--- DATASET ENTRIES ---

(** C8. A TEST node counts 1 test; it counts 1 passed, failed or skipped test
    when its result's outcome is PASSED, FAILED or ERROR, SKIPPED, and 0
    otherwise; its aggregate duration is its result's duration, or 0 without
    a result. Every other node has the sum of its children's values. *)
Theorem aggregation_laws fsum (n : Model.DescribeNode) :
  (Model.node_type n = TEST →
   Model.test_count n = 1
   ∧ Model.passed_count n
     = (if decide (outcome <$> Model.result n = Some PASSED) then 1 else 0)
   ∧ Model.failed_count n
     = (if decide (outcome <$> Model.result n = Some FAILED
                   ∨ outcome <$> Model.result n = Some ERROR) then 1 else 0)
   ∧ Model.skipped_count n
     = (if decide (outcome <$> Model.result n = Some SKIPPED) then 1 else 0)
   ∧ Model.aggregate_duration fsum n
     = default 0%float (duration <$> Model.result n))
  ∧ (Model.node_type n ≠ TEST →
     Model.test_count n = sum_list (Model.test_count <$> Model.children n)
     ∧ Model.passed_count n = sum_list (Model.passed_count <$> Model.children n)
     ∧ Model.failed_count n = sum_list (Model.failed_count <$> Model.children n)
     ∧ Model.skipped_count n
       = sum_list (Model.skipped_count <$> Model.children n)
     ∧ Model.aggregate_duration fsum n
       = fsum (Model.aggregate_duration fsum <$> Model.children n)).
Proof.
  split; intros Hty.
  - assert (Model.is_test n = true) as Htest by (by apply bool_decide_eq_true_2).
    destruct n as [nm shown ty id doc kids res]; simpl in *.
    rewrite Htest, !has_outcome_decide. simpl. split_and!.
    + done.
    + by rewrite (decide_bool_decide (_ = _)).
    + rewrite <- bool_decide_or. by rewrite (decide_bool_decide (_ ∨ _)).
    + by rewrite (decide_bool_decide (_ = _)).
    + by destruct res.
  - assert (Model.is_test n = false) as Htest by (by apply bool_decide_eq_false_2).
    destruct n as [nm shown ty id doc kids res]; simpl in *.
    rewrite Htest, !sum_sum_list. done.
Qed.

Lemma existsb_elem_of (P : TestOutcome → bool) l :
  existsb P l = true ↔ ∃ o, o ∈ l ∧ P o = true.
Proof.
  rewrite existsb_exists. by setoid_rewrite list_elem_of_In.
Qed.

Lemma forallb_Forall_eq (o : TestOutcome) l :
  forallb (λ x, bool_decide (x = o)) l = true ↔ Forall (.= o) l.
Proof.
  rewrite forallb_forall, Forall_forall.
  setoid_rewrite list_elem_of_In. by setoid_rewrite bool_decide_eq_true.
Qed.

(** Decides a goal about the members of [os] once [Hos] tells which they
    are. *)
Ltac among Hos :=
  rewrite Hos; apply (bool_decide_unpack _); vm_compute; exact I.

(** C2. A node that is not a TEST takes its outcome from its children's
    outcomes in this order: none gives PENDING; a FAILED or ERROR one gives
    FAILED; else an XPASSED one gives XPASSED; else all SKIPPED gives SKIPPED;
    else all PENDING gives PENDING; else PASSED. So FAILED with XPASSED gives
    FAILED, XPASSED with PASSED gives XPASSED, PASSED with SKIPPED gives
    PASSED and XFAILED alone gives PASSED. *)
Theorem overall_outcome_precedence (n : Model.DescribeNode) :
  Model.node_type n ≠ TEST →
  let os := Model.overall_outcome <$> Model.children n in
  let failing := FAILED ∈ os ∨ ERROR ∈ os in
  (os = [] → Model.overall_outcome n = PENDING)
  ∧ (failing → Model.overall_outcome n = FAILED)
  ∧ (¬ failing → XPASSED ∈ os → Model.overall_outcome n = XPASSED)
  ∧ (os ≠ [] → ¬ failing → XPASSED ∉ os → Forall (.= SKIPPED) os →
     Model.overall_outcome n = SKIPPED)
  ∧ (os ≠ [] → ¬ failing → XPASSED ∉ os → Forall (.= PENDING) os →
     Model.overall_outcome n = PENDING)
  ∧ (¬ failing → XPASSED ∉ os → ¬ Forall (.= SKIPPED) os →
     ¬ Forall (.= PENDING) os → Model.overall_outcome n = PASSED)
  ∧ (os ≡ₚ [FAILED; XPASSED] → Model.overall_outcome n = FAILED)
  ∧ (os ≡ₚ [XPASSED; PASSED] → Model.overall_outcome n = XPASSED)
  ∧ (os ≡ₚ [PASSED; SKIPPED] → Model.overall_outcome n = PASSED)
  ∧ (os = [XFAILED] → Model.overall_outcome n = PASSED).
Proof.
  intros Hty os failing.
  assert (Model.is_test n = false) as Htest by (by apply bool_decide_eq_false_2).
  assert (Model.overall_outcome n =
    match os with
    | [] => PENDING
    | _ =>
        if existsb (λ o, bool_decide (o = FAILED) || bool_decide (o = ERROR)) os
        then FAILED
        else if existsb (λ o, bool_decide (o = XPASSED)) os then XPASSED
        else if forallb (λ o, bool_decide (o = SKIPPED)) os then SKIPPED
        else if forallb (λ o, bool_decide (o = PENDING)) os then PENDING
        else PASSED
    end) as Heq.
  { subst os. destruct n as [nm shown ty id doc kids res]; simpl in *.
    by rewrite Htest. }
  assert (existsb (λ o, bool_decide (o = FAILED) || bool_decide (o = ERROR)) os
          = true ↔ failing) as Hfail.
  { rewrite existsb_elem_of. unfold failing. split.
    - intros (o & Ho & [->%bool_decide_eq_true | ->%bool_decide_eq_true]%orb_true_iff);
        auto.
    - intros [H | H]; eexists; (split; [exact H | done]). }
  assert (existsb (λ o, bool_decide (o = XPASSED)) os = true ↔ XPASSED ∈ os)
    as Hxp.
  { rewrite existsb_elem_of. split.
    - by intros (o & Ho & ->%bool_decide_eq_true).
    - intros H. eexists. split; [exact H | done]. }
  pose proof (forallb_Forall_eq SKIPPED os) as Hsk.
  pose proof (forallb_Forall_eq PENDING os) as Hpe.
  assert (∀ b : bool, ∀ P : Prop, (b = true ↔ P) → ¬ P → b = false) as Hno.
  { intros [] P HP HnP; [|done]. destruct HnP. by apply HP. }
  assert (failing → Model.overall_outcome n = FAILED) as Hfailed.
  { intros Hf. rewrite Heq. apply Hfail in Hf. rewrite Hf.
    destruct os; [discriminate Hf | done]. }
  assert (¬ failing → XPASSED ∈ os → Model.overall_outcome n = XPASSED)
    as Hxpassed.
  { intros Hnf Hx. rewrite Heq, (Hno _ _ Hfail Hnf).
    apply Hxp in Hx. rewrite Hx. destruct os; [discriminate Hx | done]. }
  assert (¬ failing → XPASSED ∉ os → ¬ Forall (.= SKIPPED) os →
          ¬ Forall (.= PENDING) os → Model.overall_outcome n = PASSED)
    as Hpassed.
  { intros Hnf Hnx Hns Hnp.
    rewrite Heq, (Hno _ _ Hfail Hnf), (Hno _ _ Hxp Hnx), (Hno _ _ Hsk Hns),
      (Hno _ _ Hpe Hnp).
    destruct os; [|done]. destruct Hns. constructor. }
  split_and!; try done.
  - intros Hnil. by rewrite Heq, Hnil.
  - intros Hne Hnf Hnx Hall. apply Hsk in Hall.
    rewrite Heq, (Hno _ _ Hfail Hnf), (Hno _ _ Hxp Hnx), Hall. by destruct os.
  - intros Hne Hnf Hnx Hall. apply Hpe in Hall as Hall'.
    rewrite Heq, (Hno _ _ Hfail Hnf), (Hno _ _ Hxp Hnx), Hall'.
    destruct (forallb (λ o, bool_decide (o = SKIPPED)) os) eqn:E;
      [|by destruct os].
    apply (forallb_Forall_eq SKIPPED) in E. destruct os as [|o os']; [done|].
    apply Forall_cons in E as [-> _]. by apply Forall_cons in Hall as [? _].
  - intros Hos. apply Hfailed. unfold failing. among Hos.
  - intros Hos. apply Hxpassed; unfold failing; among Hos.
  - intros Hos. apply Hpassed; unfold failing; among Hos.
  - intros Hos. apply Hpassed; unfold failing; among Hos.
Qed.

(** ** The claims about [_map_outcome] and [naming.py] *)

(** C4. With the [wasxfail] marker the outcome is XPASSED when [passed] is
    set and XFAILED otherwise, whatever [failed] and [skipped] say; without
    the marker it is PASSED, else FAILED, else SKIPPED by the first flag that
    is set, and PENDING when none is. *)
Theorem map_outcome_table report :
  (has_wasxfail report = true → passed report = true →
   _map_outcome report = XPASSED)
  ∧ (has_wasxfail report = true → passed report = false →
     _map_outcome report = XFAILED)
  ∧ (has_wasxfail report = false → passed report = true →
     _map_outcome report = PASSED)
  ∧ (has_wasxfail report = false → passed report = false →
     failed report = true → _map_outcome report = FAILED)
  ∧ (has_wasxfail report = false → passed report = false →
     failed report = false → skipped report = true →
     _map_outcome report = SKIPPED)
  ∧ (has_wasxfail report = false → passed report = false →
     failed report = false → skipped report = false →
     _map_outcome report = PENDING).
Proof.
  unfold _map_outcome.
  split_and!; intros Hx Hp; rewrite Hx, Hp; try done.
  - by intros ->.
  - by intros -> ->.
  - by intros -> ->.
Qed.

Lemma startswith_append p rest : Naming.startswith (p +:+ rest) p = true.
Proof.
  unfold Naming.startswith. induction p as [|c p IH]; simpl.
  - by destruct rest.
  - by destruct (ascii_dec c c).
Qed.

Lemma startswith_slice s p :
  Naming.startswith s p = true →
  s = p +:+ Naming.slice_from (String.length p) s.
Proof.
  unfold Naming.startswith. revert s.
  induction p as [|c p IH]; intros s; [done|].
  destruct s as [|d s]; simpl; [done|].
  destruct (ascii_dec c d) as [->|]; [|done].
  intros Hp.
  change (String d s
          = String d (p +:+ Naming.slice_from (String.length p) s)).
  f_equal. by apply IH.
Qed.

Lemma not_startswith s p rest :
  Naming.startswith s p = false → s ≠ p +:+ rest.
Proof. intros Hs ->. by rewrite startswith_append in Hs. Qed.

Lemma contains_elem_of c s :
  Naming.contains c s = true ↔ c ∈ list_ascii_of_string s.
Proof.
  induction s as [|d s IH]; simpl.
  - split; [done | by intros ?%elem_of_nil].
  - rewrite elem_of_cons. destruct (Ascii.eqb_spec d c) as [->|Hne].
    + split; auto.
    + rewrite IH. split; [auto | by intros [->|?]].
Qed.
(** * FormAnalyzer: single-frame weightlifting form analysis

    Shallow embedding of [components/FormAnalyzer.tsx] and the properties
    of its movement evaluators.

    JavaScript numbers are IEEE-754 binary64 values; they are modelled by
    Rocq's primitive floats, whose [+ - * /], [sqrt], [abs] and comparisons
    are the binary64 operations.  A decimal literal denotes the nearest
    binary64 value, as it does in JavaScript source text. *)

From Stdlib Require Import ZArith Floats Bool List Lia.
From stdpp Require Import base option gmap strings pretty.

Set Warnings "-inexact-float".
Local Open Scope float_scope.

(** ** The numeric library used by the analyzer *)

Module Math.

(** [Math.PI], the binary64 value nearest to pi. *)
Definition PI : float := 0x1.921fb54442d18p+1.

Definition abs (v : float) : float := PrimFloat.abs v.

Definition sqrt (v : float) : float := PrimFloat.sqrt v.

(** [Math.pow(v, 2)] and [v ** 2]: the correctly rounded square. *)
Definition pow2 (v : float) : float := v * v.

(** [Math.max(a, b)]: NaN when an argument is NaN, and [+0] is larger
    than [-0]. *)
Definition max (a b : float) : float :=
  if PrimFloat.is_nan a || PrimFloat.is_nan b then nan
  else if a <? b then b
  else if b <? a then a
  else if PrimFloat.get_sign a then b else a.

(** [Math.min(a, b)]: NaN when an argument is NaN, and [-0] is smaller
    than [+0]. *)
Definition min (a b : float) : float :=
  if PrimFloat.is_nan a || PrimFloat.is_nan b then nan
  else if a <? b then a
  else if b <? a then b
  else if PrimFloat.get_sign a then a else b.

(** The state of the engine's pseudo-random generator: the sequence of
    values that [Math.random()] will return, and how many were drawn. *)
Record rng := { draws : nat -> float; cursor : nat }.

(** [Math.random()]: returns the next draw and advances the generator. *)
Definition random (g : rng) : float * rng :=
  (draws g (cursor g), {| draws := draws g; cursor := S (cursor g) |}).

End Math.

(** ** Data model *)

Record KeyPoint := {
  x : float;
  y : float;
  z : option float;
  visibility : option float
}.

(** A pose as [analyze] can receive it at run time: the [keypoints]
    property may be missing. *)
Record PoseData := {
  keypoints : option (gmap string KeyPoint);
  timestamp : float
}.

Record FormFeedback := {
  score : float;
  feedback : list string;
  errors : list string;
  repCompleted : option bool;
  details : option (gmap string float)
}.

(** JavaScript truthiness of a property read: an object is truthy,
    [undefined] is falsy. *)
Definition truthy {A : Type} (v : option A) : bool :=
  match v with Some _ => true | None => false end.

(** The evaluators return [None] where the JavaScript code would throw a
    [TypeError] (a property read on [undefined]). *)

Module FormAnalyzer.

Section Evaluators.

(** [Math.acos] and [Math.atan2] are implementation-approximated
    functions of the host engine. *)
Variable Math_acos : float -> float.
Variable Math_atan2 : float -> float -> float.

Definition calculateAngle (point1 point2 point3 : KeyPoint) : float :=
  let vector1_x := point1.(x) - point2.(x) in
  let vector1_y := point1.(y) - point2.(y) in
  let vector2_x := point3.(x) - point2.(x) in
  let vector2_y := point3.(y) - point2.(y) in
  let dot := vector1_x * vector2_x + vector1_y * vector2_y in
  let mag1 := Math.sqrt (Math.pow2 vector1_x + Math.pow2 vector1_y) in
  let mag2 := Math.sqrt (Math.pow2 vector2_x + Math.pow2 vector2_y) in
  let cos := dot / (mag1 * mag2) in
  Math_acos (Math.max (-1) (Math.min 1 cos)) * 180 / Math.PI.
(** C4 (as the code has it). For a column of the calling frame that is
    not short-circuited, [combine] brings the two aligned columns to their
    common type (the wider numeric type; object as soon as a non-numeric
    type differs), applies [func] to the promoted columns, and stores the
    answer cast down to the type of the left column when that type is
    narrower and every cell survives the cast unchanged; otherwise it
    stores the answer as it is. *)
Theorem combine_column_promotes_then_downcasts
    (self other0 this other R : table) (func : merge_function) (ow : bool)
    (col : label) :
  align self other0 Outer = Ok (this, other) ->
  empty other && (length (t_index this) =? length (t_index self))%nat = false ->
  empty self && (length (t_index other) =? length (t_index other0))%nat = false ->
  combine self other0 func None ow = Ok R ->
  col ∈ columns self ->
  exists s o : series,
    getitem_label 2 this col = Ok (SelSeries s) /\
    getitem_label 2 other col = Ok (SelSeries o) /\
    (s_dtype s = s_dtype o ->
       find_common_type [s_dtype s; s_dtype o] = s_dtype s) /\
    (is_numeric (s_dtype s) = true -> is_numeric (s_dtype o) = true ->
       find_common_type [s_dtype s; s_dtype o] =
         if (width (s_dtype s) <? width (s_dtype o))%nat
         then s_dtype o else s_dtype s) /\
    (s_dtype s <> s_dtype o ->
     is_numeric (s_dtype s) && is_numeric (s_dtype o) = false ->
       find_common_type [s_dtype s; s_dtype o] = Object) /\
    ((ow = false /\ all_true (isna (s_values o)) = true /\
      column_of R col = Some (s_data s)) \/
     ((ow = true \/ all_true (isna (s_values o)) = false) /\
      exists sa oa arr r,
        promote (find_common_type [s_dtype s; s_dtype o]) (s_data s) = Some sa /\
        a_dtype sa = find_common_type [s_dtype s; s_dtype o] /\
        promote (find_common_type [s_dtype s; s_dtype o]) (s_data o) = Some oa /\
        a_dtype oa = find_common_type [s_dtype s; s_dtype o] /\
        func (with_data s sa) (with_data o oa) = Ok arr /\
        column_of R col = Some r /\
        (((width (s_dtype s) < width (a_dtype arr))%nat /\
          astype (s_dtype s) arr = Some r /\
          same_values (a_values r) (a_values arr) = true) \/
         (r = arr /\
          ((width (a_dtype arr) <= width (s_dtype s))%nat \/
           astype (s_dtype s) arr = None \/
           exists r', astype (s_dtype s) arr = Some r' /\
                      same_values (a_values r') (a_values arr) = false))))).
Proof.
  intros Hal He1 He2 HR Hin.
  destruct (combine_result_columns _ _ _ _ _ _ _ _ Hal He1 He2 HR)
    as (_ & HcR & Hall).
  destruct (align_outer_columns _ _ _ _ Hal) as [Hsame Hmem].
  rewrite Hsame, union_self in HcR.
  destruct (Hall col) as (r & Hr & HRcol); [rewrite HcR; apply Hmem; by left|].
  assert (exists s o, getitem_label 2 this col = Ok (SelSeries s) /\
                      getitem_label 2 other col = Ok (SelSeries o))
    as (s & o & Hs & Ho).
  { unfold combine_column in Hr.
    destruct (getitem_label 2 this col) as [[s|t]|];
      cbn [mbind result_bind] in Hr; [| |done].
    - destruct (getitem_label 2 other col) as [[o|t]|];
        cbn [mbind result_bind as_series] in Hr; [| |done].
      + exists s, o. split; reflexivity.
      + by destruct (decide (col = LStr "dtype")).
    - destruct (getitem_label 2 other col) as [sel|];
        cbn [mbind result_bind as_series] in Hr; [|done].
      by destruct (decide (col = LStr "dtype")). }
  exists s, o. split; [done|]. split; [done|]. split; [|split; [|split]].
  - intros ->. apply find_common_type_same.
  - intros Hns Hno. rewrite find_common_type_pair, Hns, Hno. simpl.
    case_decide as Heq; [|done]. by rewrite Heq, Nat.ltb_irrefl.
  - intros Hne Hnum. rewrite find_common_type_pair, Hnum.
    by rewrite decide_False.
  - destruct (negb ow && all_true (isna (s_values o))) eqn:Hshort.
    + left. apply andb_true_iff in Hshort as [How Hna].
      apply negb_true_iff in How. split; [done|]. split; [done|].
      rewrite HRcol. f_equal.
      unfold combine_column in Hr. rewrite Hs, Ho in Hr.
      cbn [mbind result_bind as_series] in Hr.
      rewrite How, Hna in Hr. cbn in Hr. by injection Hr.
    + right. split.
      { apply andb_false_iff in Hshort as [H|H]; [left|by right].
        by apply negb_false_iff in H. }
      rewrite (combine_column_promoted self this other func ow col s o Hin Hs Ho Hshort)
        in Hr.
      destruct (promote _ (s_data s)) as [sa|] eqn:Hsa; [|done].
      destruct (promote _ (s_data o)) as [oa|] eqn:Hoa; [|done].
      destruct (func (with_data s sa) (with_data o oa)) as [arr|] eqn:Harr; [|done].
      cbn [mbind result_bind] in Hr. injection Hr as <-.
      exists sa, oa, arr, (maybe_downcast_to_dtype arr (s_dtype s)).
      split; [done|]. split; [by apply promote_dtype in Hsa|].
      split; [done|]. split; [by apply promote_dtype in Hoa|].
      split; [done|]. split; [done|].
      apply maybe_downcast_cases.
Qed.

Lemma combine_column_promotes_then_downcasts_witness :
  combine frame_int frame_float take_left None true =
    Ok (column_frame Int64 [Some (Num 2)]) /\
  exists s o : series,
    getitem_label 2 frame_int (LStr "col") = Ok (SelSeries s) /\
    getitem_label 2 frame_float (LStr "col") = Ok (SelSeries o) /\
    find_common_type [s_dtype s; s_dtype o] = Float64.
Proof.
  split; [vm_compute; reflexivity|].
  destruct (combine_column_promotes_then_downcasts
              frame_int frame_float frame_int frame_float
              (column_frame Int64 [Some (Num 2)]) take_left true (LStr "col")
              eq_refl eq_refl eq_refl eq_refl ltac:(left))
    as (s & o & Hs & Ho & _).
  exists s, o. split; [exact Hs|]. split; [exact Ho|].
  vm_compute in Hs, Ho. injection Hs as <-. injection Ho as <-. reflexivity.
Defined.
(** X7. Logging in again while a user agent exists: with credentials in
    place, no call and the network up, [_validate] stops the user agent,
    queues the callback and returns it, and records DISCONNECTED with
    reason "Relogin"; the next [disconnected] event, whatever it carries,
    runs that callback once and empties the slot. *)
Theorem relogin_waits_for_disconnect :
  forall (C : Constants) (cb : Callback) (evt : DisconnectedEvent.t) (w : World)
         (agent : UA),
    credentialsMissing (credentials (this w)) = Normal false ->
    _currentSession (cs (this w)) = None ->
    phone (cs (this w)) = Some agent ->
    let r := _validate cb true w in
    let r' := _onDisconnected C evt (world r) in
    completion r = Normal (Deferred (Some cb))
    /\ effects r = [Phone_stop]
    /\ loginCallback (cs (this (world r))) = Some cb
    /\ connectionInfo (cs (this (world r))) = mkConnectionInfo DISCONNECTED "Relogin"
    /\ filter isInvokeLoginCallback (effects r') = [InvokeLoginCallback cb]
    /\ loginCallback (cs (this (world r'))) = None.
Proof.
  intros C cb evt w agent Hcred Hcall Hphone r r'.
  assert (Hr : completion r = Normal (Deferred (Some cb))
               /\ effects r = [Phone_stop]
               /\ loginCallback (cs (this (world r))) = Some cb
               /\ connectionInfo (cs (this (world r)))
                  = mkConnectionInfo DISCONNECTED "Relogin").
  { subst r r'. open_world w. cbn in Hcred, Hcall, Hphone. subst current ua.
    unfold _validate. run_handler. rewrite Hcred. repeat split; reflexivity. }
  destruct Hr as (H1 & H2 & H3 & H4).
  destruct (onDisconnected_state C evt (world r)) as (_ & Hslot & Hcalls & _).
  fold r' in Hslot, Hcalls. rewrite H3 in Hcalls.
  repeat split; assumption.
Qed.

Lemma relogin_waits_for_disconnect_witness :
  credentialsMissing (credentials (this reloginWorld)) = Normal false
  /\ completion (_validate 7%nat true reloginWorld) = Normal (Deferred (Some 7%nat))
  /\ filter isInvokeLoginCallback
       (effects (_onDisconnected C0 teardown (world (_validate 7%nat true reloginWorld))))
     = [InvokeLoginCallback 7%nat].
Proof.
  split; [reflexivity |].
  pose proof (relogin_waits_for_disconnect C0 7%nat teardown reloginWorld 0%nat
                eq_refl eq_refl eq_refl) as H.
  cbv zeta in H. destruct H as (H1 & _ & _ & _ & H5 & _).
  split; [exact H1 | exact H5].
Defined.

(** *** Registration *)

(** X8. Every [registered] event records CONNECTED with reason
    "registered" and reports it in exactly one [onConnectionChange], and
    empties the pending-login slot without running the callback; when the
    handler runs to its end the client is logged in. *)
Theorem registered_marks_connected :
  forall (C : Constants) (res : RegisteredEvent.t) (now : Z) (w : World),
    let r := _onRegistered C res now w in
    connectionInfo (cs (this (world r))) = mkConnectionInfo CONNECTED "registered"
    /\ filter isConnectionChange (effects r)
       = [Emit (onConnectionChange (mkConnectionInfo CONNECTED "registered"))]
    /\ loginCallback (cs (this (world r))) = None
    /\ filter isInvokeLoginCallback (effects r) = []
    /\ isLoggedIn (cs (this (world r)))
       = (if completesNormally r then true else isLoggedIn (cs (this w))).
Proof.
  intros C [[hs]] now w. open_world w.
  unfold completesNormally, _onRegistered, _onRegistered_login, tiggerNetworkChangeEvent.
  cbn [cs this isAccessToken RegisteredEvent.response headers].
  destruct token.
  - destruct (getHeader "X-Plivo-Jwt" hs) as [[|h rest]|] eqn:Hh.
    + destruct current, muted, callback, logged, loginCalled; run_handler;
        repeat split; reflexivity.
    + destruct (expiryTimeInEpoch_first h rest) as (segment & more & _ & Hv).
      destruct current, muted, callback, logged, loginCalled, stats; run_handler;
        rewrite Hv; cbn; repeat split; reflexivity.
    + destruct current, muted, callback, logged, loginCalled, stats; run_handler;
        repeat split; reflexivity.
  - destruct current, muted, callback, logged, loginCalled, stats; run_handler;
      repeat split; reflexivity.
Qed.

---

→ WHAT THE TASK ASKS
Only the lines above starting at the line that holds "func (with_data s sa) (with_data o oa) = Ok" and ending at the line that holds "destruct (Hall col)" are to be repeated, exactly and in full.

→ WRITTEN RESPONSE
        func (with_data s sa) (with_data o oa) = Ok arr /\
        column_of R col = Some r /\
        (((width (s_dtype s) < width (a_dtype arr))%nat /\
          astype (s_dtype s) arr = Some r /\
          same_values (a_values r) (a_values arr) = true) \/
         (r = arr /\
          ((width (a_dtype arr) <= width (s_dtype s))%nat \/
           astype (s_dtype s) arr = None \/
           exists r', astype (s_dtype s) arr = Some r' /\
                      same_values (a_values r') (a_values arr) = false))))).
Proof.
  intros Hal He1 He2 HR Hin.
  destruct (combine_result_columns _ _ _ _ _ _ _ _ Hal He1 He2 HR)
    as (_ & HcR & Hall).
  destruct (align_outer_columns _ _ _ _ Hal) as [Hsame Hmem].
  rewrite Hsame, union_self in HcR.
  destruct (Hall col) as (r & Hr & HRcol); [rewrite HcR; apply Hmem; by left|].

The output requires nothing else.